### DATA RECORDS:

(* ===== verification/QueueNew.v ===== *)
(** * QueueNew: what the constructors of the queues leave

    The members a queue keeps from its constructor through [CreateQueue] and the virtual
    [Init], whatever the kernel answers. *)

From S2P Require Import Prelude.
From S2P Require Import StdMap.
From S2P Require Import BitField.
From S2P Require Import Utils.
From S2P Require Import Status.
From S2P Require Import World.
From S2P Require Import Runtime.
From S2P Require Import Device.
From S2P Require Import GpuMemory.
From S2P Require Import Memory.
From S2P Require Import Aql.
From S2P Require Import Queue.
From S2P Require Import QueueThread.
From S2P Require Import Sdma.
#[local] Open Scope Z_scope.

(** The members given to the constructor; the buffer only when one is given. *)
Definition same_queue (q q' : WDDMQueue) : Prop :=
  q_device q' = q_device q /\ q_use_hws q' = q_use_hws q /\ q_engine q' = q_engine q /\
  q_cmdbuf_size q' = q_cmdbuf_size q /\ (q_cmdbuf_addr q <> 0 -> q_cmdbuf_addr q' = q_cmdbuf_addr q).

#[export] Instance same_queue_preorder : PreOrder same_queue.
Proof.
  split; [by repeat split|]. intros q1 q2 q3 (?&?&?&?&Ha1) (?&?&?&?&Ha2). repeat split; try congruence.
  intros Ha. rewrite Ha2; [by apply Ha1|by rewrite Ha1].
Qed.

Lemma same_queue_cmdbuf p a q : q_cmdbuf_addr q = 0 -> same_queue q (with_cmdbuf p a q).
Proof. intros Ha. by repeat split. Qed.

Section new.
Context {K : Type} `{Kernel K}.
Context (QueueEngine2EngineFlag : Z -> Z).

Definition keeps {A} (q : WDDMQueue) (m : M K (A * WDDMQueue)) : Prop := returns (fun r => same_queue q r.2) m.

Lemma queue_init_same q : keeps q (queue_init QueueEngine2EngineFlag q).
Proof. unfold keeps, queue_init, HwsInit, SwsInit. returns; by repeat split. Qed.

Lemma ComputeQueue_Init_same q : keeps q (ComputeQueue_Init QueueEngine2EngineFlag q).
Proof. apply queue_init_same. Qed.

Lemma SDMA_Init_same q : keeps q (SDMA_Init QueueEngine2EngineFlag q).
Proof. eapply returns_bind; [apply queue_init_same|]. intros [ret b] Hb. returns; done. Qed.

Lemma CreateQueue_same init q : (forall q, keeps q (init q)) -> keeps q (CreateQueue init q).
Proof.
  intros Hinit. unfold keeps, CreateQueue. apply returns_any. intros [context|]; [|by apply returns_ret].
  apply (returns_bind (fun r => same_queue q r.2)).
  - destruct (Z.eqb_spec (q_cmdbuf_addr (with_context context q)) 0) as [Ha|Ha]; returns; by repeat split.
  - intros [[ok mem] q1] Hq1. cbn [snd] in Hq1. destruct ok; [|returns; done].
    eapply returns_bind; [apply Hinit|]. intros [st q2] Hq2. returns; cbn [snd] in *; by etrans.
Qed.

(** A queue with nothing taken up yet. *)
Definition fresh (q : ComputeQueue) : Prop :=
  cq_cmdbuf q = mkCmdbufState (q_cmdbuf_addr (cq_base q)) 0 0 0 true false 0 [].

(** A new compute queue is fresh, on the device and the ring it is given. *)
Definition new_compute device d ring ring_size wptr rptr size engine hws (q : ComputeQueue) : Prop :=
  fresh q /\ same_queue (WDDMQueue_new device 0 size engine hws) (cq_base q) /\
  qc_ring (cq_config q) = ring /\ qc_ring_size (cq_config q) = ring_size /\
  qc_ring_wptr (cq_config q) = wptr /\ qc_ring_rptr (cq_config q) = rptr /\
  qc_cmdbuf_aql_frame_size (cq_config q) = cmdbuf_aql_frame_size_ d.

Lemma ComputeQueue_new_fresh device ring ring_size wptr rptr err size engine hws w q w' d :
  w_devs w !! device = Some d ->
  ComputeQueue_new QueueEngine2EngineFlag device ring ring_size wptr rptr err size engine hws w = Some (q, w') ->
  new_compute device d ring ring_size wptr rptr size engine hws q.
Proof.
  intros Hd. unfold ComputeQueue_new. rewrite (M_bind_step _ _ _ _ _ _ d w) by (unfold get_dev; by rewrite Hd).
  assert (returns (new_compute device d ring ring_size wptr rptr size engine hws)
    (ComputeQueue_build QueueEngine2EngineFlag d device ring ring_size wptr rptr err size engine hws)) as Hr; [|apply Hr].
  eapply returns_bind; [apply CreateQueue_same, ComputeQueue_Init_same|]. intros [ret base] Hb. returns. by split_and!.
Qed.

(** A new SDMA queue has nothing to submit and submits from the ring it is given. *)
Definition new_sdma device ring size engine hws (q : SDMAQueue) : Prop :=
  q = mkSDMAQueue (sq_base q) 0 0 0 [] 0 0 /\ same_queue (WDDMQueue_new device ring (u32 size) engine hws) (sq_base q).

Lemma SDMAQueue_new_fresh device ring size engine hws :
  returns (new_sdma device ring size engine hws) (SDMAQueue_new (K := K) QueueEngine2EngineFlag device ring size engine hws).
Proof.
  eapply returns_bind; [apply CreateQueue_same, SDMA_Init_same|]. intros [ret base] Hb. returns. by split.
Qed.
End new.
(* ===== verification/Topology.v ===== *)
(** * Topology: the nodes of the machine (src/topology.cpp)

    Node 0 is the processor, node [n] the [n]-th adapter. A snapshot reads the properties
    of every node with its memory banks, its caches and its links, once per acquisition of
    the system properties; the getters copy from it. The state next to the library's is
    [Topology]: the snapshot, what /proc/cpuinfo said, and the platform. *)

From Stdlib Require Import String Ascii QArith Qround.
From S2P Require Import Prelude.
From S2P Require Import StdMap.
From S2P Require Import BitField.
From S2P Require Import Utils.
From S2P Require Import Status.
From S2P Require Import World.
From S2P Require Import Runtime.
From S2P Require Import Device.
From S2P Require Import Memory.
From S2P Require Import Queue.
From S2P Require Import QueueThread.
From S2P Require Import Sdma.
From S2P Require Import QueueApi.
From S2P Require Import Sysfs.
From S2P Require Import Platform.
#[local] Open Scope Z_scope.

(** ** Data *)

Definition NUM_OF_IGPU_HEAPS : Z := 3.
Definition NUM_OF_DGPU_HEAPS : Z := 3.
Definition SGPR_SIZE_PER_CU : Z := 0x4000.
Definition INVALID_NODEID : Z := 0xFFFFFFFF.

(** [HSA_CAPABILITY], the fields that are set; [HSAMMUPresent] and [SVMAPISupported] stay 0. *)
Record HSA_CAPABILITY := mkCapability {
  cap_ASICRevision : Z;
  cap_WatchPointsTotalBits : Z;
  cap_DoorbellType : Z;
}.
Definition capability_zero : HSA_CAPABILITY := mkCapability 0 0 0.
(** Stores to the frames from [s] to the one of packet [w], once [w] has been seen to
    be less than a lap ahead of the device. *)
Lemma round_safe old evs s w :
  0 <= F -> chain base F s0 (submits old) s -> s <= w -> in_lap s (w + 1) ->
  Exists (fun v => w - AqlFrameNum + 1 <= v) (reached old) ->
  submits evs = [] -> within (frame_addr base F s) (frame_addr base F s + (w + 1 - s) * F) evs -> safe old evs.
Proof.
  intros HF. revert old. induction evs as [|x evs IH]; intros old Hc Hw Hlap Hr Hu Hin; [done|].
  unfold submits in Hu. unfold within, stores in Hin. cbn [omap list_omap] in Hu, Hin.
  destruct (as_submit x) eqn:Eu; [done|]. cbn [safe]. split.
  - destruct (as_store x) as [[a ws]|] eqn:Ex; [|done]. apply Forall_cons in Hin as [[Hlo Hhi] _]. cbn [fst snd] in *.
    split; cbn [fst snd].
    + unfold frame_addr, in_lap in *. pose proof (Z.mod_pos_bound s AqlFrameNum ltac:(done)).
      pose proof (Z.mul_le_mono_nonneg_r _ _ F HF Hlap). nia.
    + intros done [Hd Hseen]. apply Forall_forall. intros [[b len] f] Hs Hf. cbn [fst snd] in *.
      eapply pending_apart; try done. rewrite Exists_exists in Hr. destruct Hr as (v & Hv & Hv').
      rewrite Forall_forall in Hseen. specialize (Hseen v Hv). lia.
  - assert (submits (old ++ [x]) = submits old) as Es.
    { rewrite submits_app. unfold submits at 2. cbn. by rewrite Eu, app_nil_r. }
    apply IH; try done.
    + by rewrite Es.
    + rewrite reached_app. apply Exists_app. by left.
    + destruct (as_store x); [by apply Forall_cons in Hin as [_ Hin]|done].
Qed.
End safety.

### TRY IT:
Looking at the data above, count each line that holds the word "members" and report the count alone.

### EXERCISE OUTPUT:
2